> _Exercise description_:
Your answer should be the complete set of entries, transcribed exactly.

[Entries taken from a collection]
(** ** Any sequence of events *)

(** only two-step Syncs and whole Follow_Ups come *)
Definition two_step_network (ev : event) : Prop :=
  match ev with
  | RecvSync ed => two_step_sync ed
  | RecvFollowUp ed => follow_up ed
  | _ => True
  end.

(** the pointers are set once the flags are, and the Sync kept is a two-step one; [paired]: the two
    messages kept belong together *)
Definition pointers (sm : data) : Prop :=
  let t := thisSM sm in
  (MDSRsm.rcvdSync t = true -> MDSRsm.rcvdSyncPtr t = true) /\
  (MDSRsm.rcvdFollowUp t = true -> MDSRsm.rcvdFollowUpPtr t = true) /\
  (MDSRsm.rcvdSyncPtr t = true -> TWO_STEP_FLAG sm = true) /\
  (state sm = WAITING_FOR_FOLLOW_UP -> MDSRsm.rcvdSyncPtr t = true) /\
  state sm <> REACTION.
Definition paired (sm : data) : Prop :=
  MDSRsm.rcvdSyncPtr (thisSM sm) = true /\ MDSRsm.rcvdFollowUpPtr (thisSM sm) = true /\
  same_sequence sm = true.

(** what [m] tells is what the Sync [s] and the Follow_Up [f] of one sequence number say *)
Definition of_pair (m : MDSyncReceive) (s f : list Z) : Prop :=
  ntoh 30 2 f = ntoh 30 2 s /\ MDSR.seqid m = ntoh 30 2 s /\
  MDSR.sourcePortIdentity m = PortId.mk (octets 20 8 s) (ntoh 28 2 s) /\
  MDSR.preciseOriginTimestamp m = read_timestamp f /\ MDSR.rateRatio m = read_rate_ratio f /\
  MDSR.gmTimeBaseIndicator m = ntoh 58 2 f /\
  SNs.nsec (MDSR.followUpCorrectionField m) = Z.shiftr (u64 (ntoh 8 8 s + ntoh 8 8 f)) 16.

Lemma md_sync_of_pair sm :
  TWO_STEP_FLAG sm = true -> same_sequence sm = true ->
  of_pair (md_sync_of sm) (recSync sm) (recFollowUp sm).
Proof.
  unfold same_sequence. intros F E%Z.eqb_eq. unfold md_sync_of. rewrite F. by split_and!.
Qed.

(** before a turn, and when a call has ended *)
Definition turning (sm : data) : Prop :=
  pointers sm /\ (state sm = WAITING_FOR_SYNC -> last_state sm = WAITING_FOR_SYNC \/ paired sm).
Definition ended (sm : data) (o : outcome MDSyncReceive) : Prop :=
  pointers sm /\ (state sm = WAITING_FOR_SYNC -> last_state sm = WAITING_FOR_SYNC) /\
  match o with
  | Ret None => True
  | Ret (Some m) => m = mdSyncReceive sm /\ of_pair m (recSync sm) (recFollowUp sm)
  | Crash => False
  end.

Lemma pointers_to st sm :
  pointers sm -> st <> REACTION -> (st = WAITING_FOR_FOLLOW_UP -> MDSRsm.rcvdSyncPtr (thisSM sm) = true) ->
  pointers (sm <| state := st |>).
Proof. intros (P1 & P2 & P3 & _ & _) H1 H2. by split_and!. Qed.

Lemma pointers_last e sm : pointers sm -> pointers (sm <| last_state := e |>).
Proof. done. Qed.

> _Problem solution_:
(** ** Any sequence of events *)

(** only two-step Syncs and whole Follow_Ups come *)
Definition two_step_network (ev : event) : Prop :=
  match ev with
  | RecvSync ed => two_step_sync ed
  | RecvFollowUp ed => follow_up ed
  | _ => True
  end.

(** the pointers are set once the flags are, and the Sync kept is a two-step one; [paired]: the two
    messages kept belong together *)
Definition pointers (sm : data) : Prop :=
  let t := thisSM sm in
  (MDSRsm.rcvdSync t = true -> MDSRsm.rcvdSyncPtr t = true) /\
  (MDSRsm.rcvdFollowUp t = true -> MDSRsm.rcvdFollowUpPtr t = true) /\
  (MDSRsm.rcvdSyncPtr t = true -> TWO_STEP_FLAG sm = true) /\
  (state sm = WAITING_FOR_FOLLOW_UP -> MDSRsm.rcvdSyncPtr t = true) /\
  state sm <> REACTION.
Definition paired (sm : data) : Prop :=
  MDSRsm.rcvdSyncPtr (thisSM sm) = true /\ MDSRsm.rcvdFollowUpPtr (thisSM sm) = true /\
  same_sequence sm = true.

(** what [m] tells is what the Sync [s] and the Follow_Up [f] of one sequence number say *)
Definition of_pair (m : MDSyncReceive) (s f : list Z) : Prop :=
  ntoh 30 2 f = ntoh 30 2 s /\ MDSR.seqid m = ntoh 30 2 s /\
  MDSR.sourcePortIdentity m = PortId.mk (octets 20 8 s) (ntoh 28 2 s) /\
  MDSR.preciseOriginTimestamp m = read_timestamp f /\ MDSR.rateRatio m = read_rate_ratio f /\
  MDSR.gmTimeBaseIndicator m = ntoh 58 2 f /\
  SNs.nsec (MDSR.followUpCorrectionField m) = Z.shiftr (u64 (ntoh 8 8 s + ntoh 8 8 f)) 16.

Lemma md_sync_of_pair sm :
  TWO_STEP_FLAG sm = true -> same_sequence sm = true ->
  of_pair (md_sync_of sm) (recSync sm) (recFollowUp sm).
Proof.
  unfold same_sequence. intros F E%Z.eqb_eq. unfold md_sync_of. rewrite F. by split_and!.
Qed.

(** before a turn, and when a call has ended *)
Definition turning (sm : data) : Prop :=
  pointers sm /\ (state sm = WAITING_FOR_SYNC -> last_state sm = WAITING_FOR_SYNC \/ paired sm).
Definition ended (sm : data) (o : outcome MDSyncReceive) : Prop :=
  pointers sm /\ (state sm = WAITING_FOR_SYNC -> last_state sm = WAITING_FOR_SYNC) /\
  match o with
  | Ret None => True
  | Ret (Some m) => m = mdSyncReceive sm /\ of_pair m (recSync sm) (recFollowUp sm)
  | Crash => False
  end.

Lemma pointers_to st sm :
  pointers sm -> st <> REACTION -> (st = WAITING_FOR_FOLLOW_UP -> MDSRsm.rcvdSyncPtr (thisSM sm) = true) ->
  pointers (sm <| state := st |>).
Proof. intros (P1 & P2 & P3 & _ & _) H1 H2. by split_and!. Qed.

Lemma pointers_last e sm : pointers sm -> pointers (sm <| last_state := e |>).
Proof. done. Qed.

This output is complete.